More than once I found myself stopping to ask, “haven’t I met this person before” and being rewarded, after a bit of reverse speed reading, with a little treasure trove as I realised that indeed I had and that the skill of Evaristo was in hiding them under the radar, yet making them a critical part of her web structure.
It’s a triumph in places and overall scored highly for me, but not unreservedly, partly because the ending is a bit of a mixed bag.
The novel demonstrates much skilled, almost poetic, wring in a variety of styles that makes its fairly large bulk perfectly digestible.
More than good, maybe great, but not a classic, for me.

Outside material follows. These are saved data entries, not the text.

(** * ICE correctness rating: extraction, rewriting and execution of snippets

    A shallow embedding of [src/utils/utils.py] and of the batch driver
    [src/ice_correctness_rating_bms.py].

    Python strings are sequences of Unicode code points; they are modelled
    as lists of code points, and the built-in string methods the program
    calls ([splitlines], [in], [find], [rfind], slicing, [replace],
    [startswith], [endswith], [count]) are written out with the behaviour
    of CPython.  The file system is a finite map from paths to contents,
    the console a list of printed lines, and the interpreter behind
    [exec] an oracle passed as a parameter. *)

From Stdlib Require Import String Ascii ZArith NArith Lia List.
From Stdlib Require Import Numbers.DecimalString.
From stdpp Require Import base option list gmap.

Open Scope Z_scope.
Open Scope list_scope.

(** ** Python strings *)

Module PyStr.

(** A character is a code point, a string a list of them. *)
Abbreviation char := N (only parsing).
Abbreviation str := (list N) (only parsing).

(** A literal of the source, given as an ASCII string. *)
Definition py (s : string) : str := List.map N_of_ascii (list_ascii_of_string s).

Definition LF : char := 10%N.
Definition CR : char := 13%N.

(** The line boundaries of [str.splitlines]: LF, VT, FF, CR, FS, GS, RS,
    NEL, LS and PS. *)
Definition is_linebreak (c : char) : bool :=
  (N.eqb c 10 || N.eqb c 11 || N.eqb c 12 || N.eqb c 13 || N.eqb c 28 ||
   N.eqb c 29 || N.eqb c 30 || N.eqb c 133 || N.eqb c 8232 || N.eqb c 8233)%bool%N.

(** [s.splitlines()]: the lines of [s] without their boundaries; CR LF is
    one boundary, and a boundary at the very end opens no further line. *)
Fixpoint splitlines (s : str) : list str :=
  match s with
  | [] => []
  | c :: t =>
      if is_linebreak c then
        [] :: (match t with
               | c' :: t' => if (N.eqb c CR && N.eqb c' LF)%bool
                             then splitlines t' else splitlines t
               | [] => splitlines t
               end)
      else
        match splitlines t with
        | [] => [[c]]
        | l :: ls => (c :: l) :: ls
        end
  end.
(** [String(v)]; an integer below 10^21 in absolute value is written in
    decimal. *)
Definition toText (v : Value) : string :=
  match v with
  | Number n => NilZero.string_of_int (Z.to_int n)
  | Text s => s
  | NaN => "NaN"
  end.

Definition truthy (v : Value) : bool :=
  match v with
  | Number n => negb (Z.eqb n 0)
  | Text s => negb (String.eqb s "")
  | NaN => false
  end.

(** [v || 0] of a value that may be absent. *)
Definition orZero (v : option Value) : Value :=
  match v with
  | Some x => if truthy x then x else Number 0
  | None => Number 0
  end.

(** [a + b]: concatenation as soon as one operand is a string. *)
Definition add (a b : Value) : Value :=
  match a, b with
  | Text s, _ => Text (s ++ toText b)
  | _, Text t => Text (toText a ++ t)
  | Number x, Number y => Number (x + y)
  | _, _ => NaN
  end.

(** [a - b]: both operands are converted to numbers. *)
Definition sub (a b : Value) : Value :=
  match toNumber a, toNumber b with
  | Some x, Some y => Number (x - y)
  | _, _ => NaN
  end.

(** The cast of a value to a schema path of type Number: [Some None] is
    null, which the empty string is cast to, and [None] the cast error of
    a string that is no number and of NaN. *)
Definition castNumber (v : Value) : option (option Z) :=
  match v with
  | Number n => Some (Some n)
  | Text EmptyString => Some None
  | Text s => option_map Some (stringToNumber s)
  | NaN => None
  end.

End Js.

(** ** Collections *)

Section Collection.
Variable Doc : Type.
Variable docId : Doc -> ObjectId.

Definition findOne (p : Doc -> bool) (c : list Doc) : option Doc :=
  List.find p c.

Definition findById (id : ObjectId) (c : list Doc) : option Doc :=
  findOne (fun d => Nat.eqb (docId d) id) c.

Definition find (p : Doc -> bool) (c : list Doc) : list Doc :=
  List.filter p c.

(** [doc.save()] of a document that was read from the collection. *)
Definition save (d : Doc) (c : list Doc) : list Doc :=
  List.map (fun x => if Nat.eqb (docId x) (docId d) then d else x) c.

Definition freshId (c : list Doc) : ObjectId :=
  S (List.fold_right (fun d m => Nat.max (docId d) m) 0 c).
End Collection.

(** ** middleware/rbac.js *)

Module Rbac.

Inductive Role : Type :=
| founder | co_founder | technical_head | sales_head | finance_head | employee.

Inductive Department : Type := technical | sales | finance.

Definition roleName (r : Role) : string :=
  match r with
  | founder => "founder"
  | co_founder => "co-founder"
  | technical_head => "technical_head"
  | sales_head => "sales_head"
  | finance_head => "finance_head"
  | employee => "employee"
  end.

Definition departmentName (d : Department) : string :=
  match d with
  | technical => "technical"
  | sales => "sales"
  | finance => "finance"
  end.

Definition Role_eqb (a b : Role) : bool := String.eqb (roleName a) (roleName b).

Definition Department_eqb (a b : Department) : bool :=
  String.eqb (departmentName a) (departmentName b).

(** Strict equality of two nullable departments. *)
Definition optDepartment_eqb (a b : option Department) : bool :=
  match a, b with
  | Some x, Some y => Department_eqb x y
  | None, None => true
  | _, _ => false
  end.

Definition ROLE_HIERARCHY : list (string * Z) :=
  [ ("employee", 1); ("technical_head", 2); ("sales_head", 2);
    ("finance_head", 2); ("co-founder", 3); ("founder", 4) ]%Z.

Fixpoint lookup (k : string) (table : list (string * Z)) : option Z :=
  match table with
  | [] => None
  | (k', v) :: rest => if String.eqb k k' then Some v else lookup k rest
  end.

(** What indexing an object literal gives: the number stored under an own
    key, and under a name that every object inherits the inherited
    function or object. *)
Inductive Level : Type :=
| Num (n : Z)
| Inherited.

(** The property names of [Object.prototype]. *)
Definition objectPrototype : list string :=
  [ "constructor"; "__defineGetter__"; "__defineSetter__"; "hasOwnProperty";
    "__lookupGetter__"; "__lookupSetter__"; "isPrototypeOf";
    "propertyIsEnumerable"; "toString"; "valueOf"; "__proto__";
    "toLocaleString" ].

(** [ROLE_HIERARCHY[role] || 0]: an inherited function or object is
    truthy and is returned as it is. *)
Definition getRoleLevel (role : string) : Level :=
  match lookup role ROLE_HIERARCHY with
  | Some v => if Z.eqb v 0 then Num 0 else Num v
  | None => if existsb (String.eqb role) objectPrototype then Inherited else Num 0
  end.

(** [a > b], [a <= b] and [a >= b]: a function or object converts to NaN,
    and a comparison with NaN is false. *)
Definition level_gt (a b : Level) : bool :=
  match a, b with
  | Num x, Num y => (x >? y)%Z
  | _, _ => false
  end.

Definition level_le (a b : Level) : bool :=
  match a, b with
  | Num x, Num y => (x <=? y)%Z
  | _, _ => false
  end.

Definition level_ge (a b : Level) : bool :=
  match a, b with
  | Num x, Num y => (x >=? y)%Z
  | _, _ => false
  end.

Definition canViewRole (viewerRole targetRole : string) : bool :=
  level_gt (getRoleLevel viewerRole) (getRoleLevel targetRole).

Definition getDepartmentFromRole (role : string) : option Department :=
  if String.eqb role "technical_head" then Some technical
  else if String.eqb role "sales_head" then Some sales
  else if String.eqb role "finance_head" then Some finance
  else None.

Definition canAssignSalary (assignerRole targetRole : string) : bool :=
  if negb (String.eqb assignerRole "founder") && negb (String.eqb assignerRole "co-founder")
  then false
  else level_gt (getRoleLevel assignerRole) (getRoleLevel targetRole).

(** The level of a stored role, a number of the table. *)
Definition level (r : Role) : Z :=
  match getRoleLevel (roleName r) with
  | Num n => n
  | Inherited => 0%Z
  end.

Definition isHead (r : Role) : bool := includes "_head" (roleName r).

End Rbac.

Export Rbac.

I was late getting to this and only took it on as part of my work’s diversity group, book club. But I’m very glad that I did. It’s a terrific read that deserves the awards that it won.
The book tells the story of the arrival of the Windrush Generation of Jamaicans (the small island of the title, but in truth the small minded island they emigrate to) to London in 1948 (although much of the story is also set ‘before’ in the war years, where two of the male protagonists have served Air Force duty for Britain, one Jamaican, one English.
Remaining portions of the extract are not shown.